Print the line that contains "pose proof (sum_of_pos (fun tx => len (outputs tx)) l2" and every line after it through the last line of the records below, exactly as written and nothing else.

:: Dataset records

Lemma sum_of_le {A} (f g : A -> Z) xs : (forall x, f x <= g x) -> sum_of f xs <= sum_of g xs.
Proof. intros Hfg. induction xs as [|x xs IH]; [done|]. rewrite !sum_of_cons. specialize (Hfg x). lia. Qed.
Lemma sum_of_add {A} (f g : A -> Z) xs : sum_of (fun x => f x + g x) xs = sum_of f xs + sum_of g xs.
Proof. induction xs as [|x xs IH]; [done|]. rewrite !sum_of_cons. lia. Qed.
Lemma sum_of_pos {A} (f : A -> Z) xs : (forall x, 0 <= f x) -> 0 <= sum_of f xs.
Proof. intros Hf. apply sum_of_nonneg, Forall_forall. intros x _. apply Hf. Qed.
Lemma sum_of_take {A} (f : A -> Z) n xs : (forall x, 0 <= f x) -> sum_of f (take n xs) <= sum_of f xs.
Proof. intros Hf. rewrite <- (take_drop n xs) at 2. rewrite sum_of_app. pose proof (sum_of_pos f (drop n xs) Hf). lia. Qed.

Lemma tx_spent_len tx l : len (tx_spent tx l) <= len l.
Proof. unfold len, tx_spent. pose proof (filter_length_le (fun oe => existsb (fun i => bool_decide (prev_tx_id i = op_tx_id (fst oe)) && (output_index i =? op_index (fst oe))) (inputs tx)) l). lia. Qed.

(** A spent entry belongs to at most one of transactions that share no input. *)
Lemma tx_spent_one txs oe :
  NoDup (concat (map spend_keys txs)) -> sum_of (fun tx => len (tx_spent tx [oe])) txs <= 1.
Proof.
  induction txs as [|tx txs IH]; intros Hnd; [done|]. cbn [map concat] in Hnd. apply NoDup_app in Hnd as (_ & Hdis & Hnd).
  rewrite sum_of_cons. destruct (decide (oe.1 ∈ spend_keys tx)) as [Hin|Hout].
  - rewrite tx_spent_own by (by intros x ->%list_elem_of_singleton). change (len [oe]) with 1.
    rewrite (sum_of_ext _ (fun _ => 0)).
    + clear. assert (sum_of (fun _ : Transaction => 0) txs = 0) as ->; [|lia]. induction txs as [|tx txs IH]; [done|]. by rewrite sum_of_cons.
    + intros tx' Htx'. rewrite tx_spent_other; [done|]. intros x ->%list_elem_of_singleton Hx. apply (Hdis _ Hin), elem_of_keys. eauto.
  - rewrite (tx_spent_other tx) by (by intros x ->%list_elem_of_singleton). change (len (@nil (OutPoint * UtxoEntry))) with 0. specialize (IH Hnd). lia.
Qed.

Lemma tx_spent_total txs l :
  NoDup (concat (map spend_keys txs)) -> sum_of (fun tx => len (tx_spent tx l)) txs <= len l.
Proof.
  intros Hnd. induction l as [|oe l IH].
  - clear. induction txs as [|tx txs IH]; [done|]. rewrite sum_of_cons. change (len (tx_spent tx [])) with 0. lia.
  - rewrite (sum_of_ext _ (fun tx => len (tx_spent tx [oe]) + len (tx_spent tx l))).
    + rewrite sum_of_add, len_cons. pose proof (tx_spent_one txs oe Hnd). lia.
    + intros tx _. change (oe :: l) with ([oe] ++ l). by rewrite tx_spent_app, len_app.
Qed.

Lemma snapshot_len get ins spent bytes :
  match snapshot_inputs get ins spent bytes with
  | Ok (spent', _) | Err (_, spent') => len spent' <= len spent + len ins
  end.
Proof.
  revert spent bytes. induction ins as [|i ins IH]; intros spent bytes; cbn [snapshot_inputs].
  { change (len (@nil TxInput)) with 0. lia. }
  pose proof (len_nonneg ins). destruct (get _) as [e|].
  - destruct (_ <? _); [rewrite len_cons; lia|]. specialize (IH (spent ++ [(input_outpoint i, e)]) (saturating_add U64_MAX bytes (entry_bytes e))).
    destruct (snapshot_inputs _ _ _ _) as [[spent' ?]|[? spent']]; rewrite len_app in IH; change (len [_]) with 1 in IH; rewrite len_cons; lia.
  - specialize (IH spent bytes). destruct (snapshot_inputs _ _ _ _) as [[spent' ?]|[? spent']]; rewrite len_cons; lia.
Qed.

(** ** Simulation: the set behaves as the map *)

Section Simulation.
Context `{Sha2} `{!Sha2Width} `{StateTree} `{Ed25519} `{Layout}.
Context {capacity : Z} {root_of : gmap bytes bytes -> bytes} `{!StateTreeLaws capacity root_of}.
Variable signature_domain : Hash256.
Variable coinbase_maturity : Z.
Variable D : OutPoint -> Prop.
Hypothesis HD : keys_distinct D.

(** The two computations agree when there is room for [k] tree operations; a
    successful result satisfies [Q]. *)
Definition bsim {A} (k : Z) (Q : A -> Prop) (c1 : block_op UtxoSet A) (c2 : block_op utxo_map A) : Prop :=
  forall n s u, k <= n -> refines D n s u ->
  exists r s' u', c1 s = Some (r, s') /\ c2 u = Some (r, u') /\ refines D (n - k) s' u' /\ forall a, r = Ok a -> Q a.

Lemma bsim_weaken {A} k k' Q (c1 : block_op UtxoSet A) c2 : k <= k' -> bsim k Q c1 c2 -> bsim k' Q c1 c2.
Proof.
  intros Hk Hc n s u Hn Hr. destruct (Hc n s u ltac:(lia) Hr) as (r & s' & u' & E1 & E2 & Hr' & HQ). exists r, s', u'.
  split_and!; try done. eapply refines_weaken; [|exact Hr']. lia.
Qed.

Lemma bsim_rolled_back {A} k Q (c1 : store_op UtxoSet unit) c2 e :
  usim D k c1 c2 -> bsim (A := A) k Q (rolled_back c1 e) (rolled_back c2 e).
Proof.
  intros Hc n s u Hn Hr. destruct (Hc n s u Hn Hr) as (r & s' & u' & E1 & E2 & Hr'). unfold rolled_back. rewrite E1, E2.
  destruct r; eexists _, s', u'; split_and!; try done; by intros a [=].
Qed.

Lemma get_agrees n s u : refines D n s u -> store_get s = store_get u.
Proof. intros (<- & _). done. Qed.

Definition in_domain (l : spent_list) : Prop := Forall (fun oe => D oe.1) l.

Lemma tx_spent_domain tx l : in_domain l -> in_domain (tx_spent tx l).
Proof. unfold in_domain, tx_spent. rewrite !Forall_forall. intros Hl oe Hoe. apply Hl. rewrite list_elem_of_In in *. by apply filter_In in Hoe as [? _]. Qed.

Lemma usim_undo_in_order txs spent :
  in_domain spent ->
  usim D (sum_of (fun tx => len (outputs tx) + len (tx_spent tx spent)) txs) (undo_in_order txs spent) (undo_in_order txs spent).
Proof.
  intros Hs. induction txs as [|tx txs IH]; cbn [undo_in_order]; [apply usim_ret|]. rewrite sum_of_cons.
  pose proof (len_nonneg (outputs tx)). pose proof (len_nonneg (tx_spent tx spent)). apply usim_bind; [lia| | |by intros _].
  - apply sum_of_pos. intros tx'. pose proof (len_nonneg (outputs tx')). pose proof (len_nonneg (tx_spent tx' spent)). lia.
  - by apply usim_undo, tx_spent_domain.
Qed.

Section Block.
Variables (b : Block) (coinbase : Transaction) (others : list Transaction).
Hypothesis shape : well_shaped b coinbase others.

Lemma undo_room_bound k spent :
  len spent <= inputs_total b ->
  sum_of (fun tx => len (outputs tx) + len (tx_spent tx spent)) (rev (take k (transactions b))) <= 2 * block_size b.
Proof.
  intros Hs. rewrite <- Permutation_rev. etransitivity.
  { apply sum_of_take. intros tx. pose proof (len_nonneg (outputs tx)). pose proof (len_nonneg (tx_spent tx spent)). lia. }
  rewrite sum_of_add. assert (sum_of (fun tx => len (tx_spent tx spent)) (transactions b) <= 2 * len spent).
  { rewrite (ws_txs _ _ _ shape), sum_of_cons. pose proof (tx_spent_len coinbase spent).
    pose proof (tx_spent_total others spent (ws_inputs _ _ _ shape)). lia. }
  unfold block_size, tx_size, inputs_total in *. rewrite sum_of_add.
  pose proof (sum_of_pos (fun tx => len (outputs tx)) (transactions b) ltac:(intros; apply len_nonneg)). lia.
Qed.

Lemma usim_undo_applied k spent :
  in_domain spent -> len spent <= inputs_total b ->
  usim D (2 * block_size b) (undo_applied_transactions b k spent) (undo_applied_transactions b k spent).
Proof. intros Hd Hs. eapply usim_weaken; [by apply (undo_room_bound k)|by apply usim_undo_in_order]. Qed.

Lemma block_size_nonneg : 0 <= block_size b.
Proof. apply sum_of_pos. intros tx. unfold tx_size. pose proof (len_nonneg (inputs tx)). pose proof (len_nonneg (outputs tx)). lia. Qed.

Lemma bsim_apply_failed {A} Q tx spent_of_tx undo1 undo2 e :
  tx ∈ transactions b -> in_domain spent_of_tx -> len spent_of_tx <= inputs_total b ->
  usim D (2 * block_size b) undo1 undo2 ->
  bsim (A := A) (3 * block_size b) Q (apply_failed tx spent_of_tx undo1 e) (apply_failed tx spent_of_tx undo2 e).
Proof.
  intros Htx Hd Hl Hu n s u Hn Hr.
  assert (len (outputs tx) + len spent_of_tx <= block_size b) as Hroom.
  { unfold block_size, tx_size, inputs_total in *. rewrite sum_of_add.
    apply list_elem_of_split in Htx as (l1 & l2 & Etx). rewrite Etx, !sum_of_app, !sum_of_cons in *.
    pose proof (sum_of_pos (fun tx => len (outputs tx)) l1 ltac:(intros; apply len_nonneg)).
    pose proof (sum_of_pos (fun tx => len (outputs tx)) l2 ltac:(intros; apply len_nonneg)). lia. }
  pose proof block_size_nonneg.
  destruct (usim_undo_partial D HD tx spent_of_tx Hd n s u ltac:(lia) Hr) as (r & s1 & u1 & E1 & E2 & Hr1).
  unfold apply_failed. rewrite E1, E2. destruct r as [[]|p].
  - destruct (bsim_rolled_back (A := A) _ Q _ _ (StateCorrupted (TxApply e)) Hu (n - (len (outputs tx) + len spent_of_tx)) s1 u1 ltac:(lia) Hr1) as (r & s2 & u2 & -> & -> & Hr2 & HQ).
    exists r, s2, u2. split_and!; try done. eapply refines_weaken; [|exact Hr2]. lia.
  - eexists _, s1, u1. split_and!; try done. eapply refines_weaken; [|exact Hr1]. lia.
Qed.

::::

Response for this exercise>
    pose proof (sum_of_pos (fun tx => len (outputs tx)) l2 ltac:(intros; apply len_nonneg)). lia. }
  pose proof block_size_nonneg.
  destruct (usim_undo_partial D HD tx spent_of_tx Hd n s u ltac:(lia) Hr) as (r & s1 & u1 & E1 & E2 & Hr1).
  unfold apply_failed. rewrite E1, E2. destruct r as [[]|p].
  - destruct (bsim_rolled_back (A := A) _ Q _ _ (StateCorrupted (TxApply e)) Hu (n - (len (outputs tx) + len spent_of_tx)) s1 u1 ltac:(lia) Hr1) as (r & s2 & u2 & -> & -> & Hr2 & HQ).
    exists r, s2, u2. split_and!; try done. eapply refines_weaken; [|exact Hr2]. lia.
  - eexists _, s1, u1. split_and!; try done. eapply refines_weaken; [|exact Hr1]. lia.
Qed.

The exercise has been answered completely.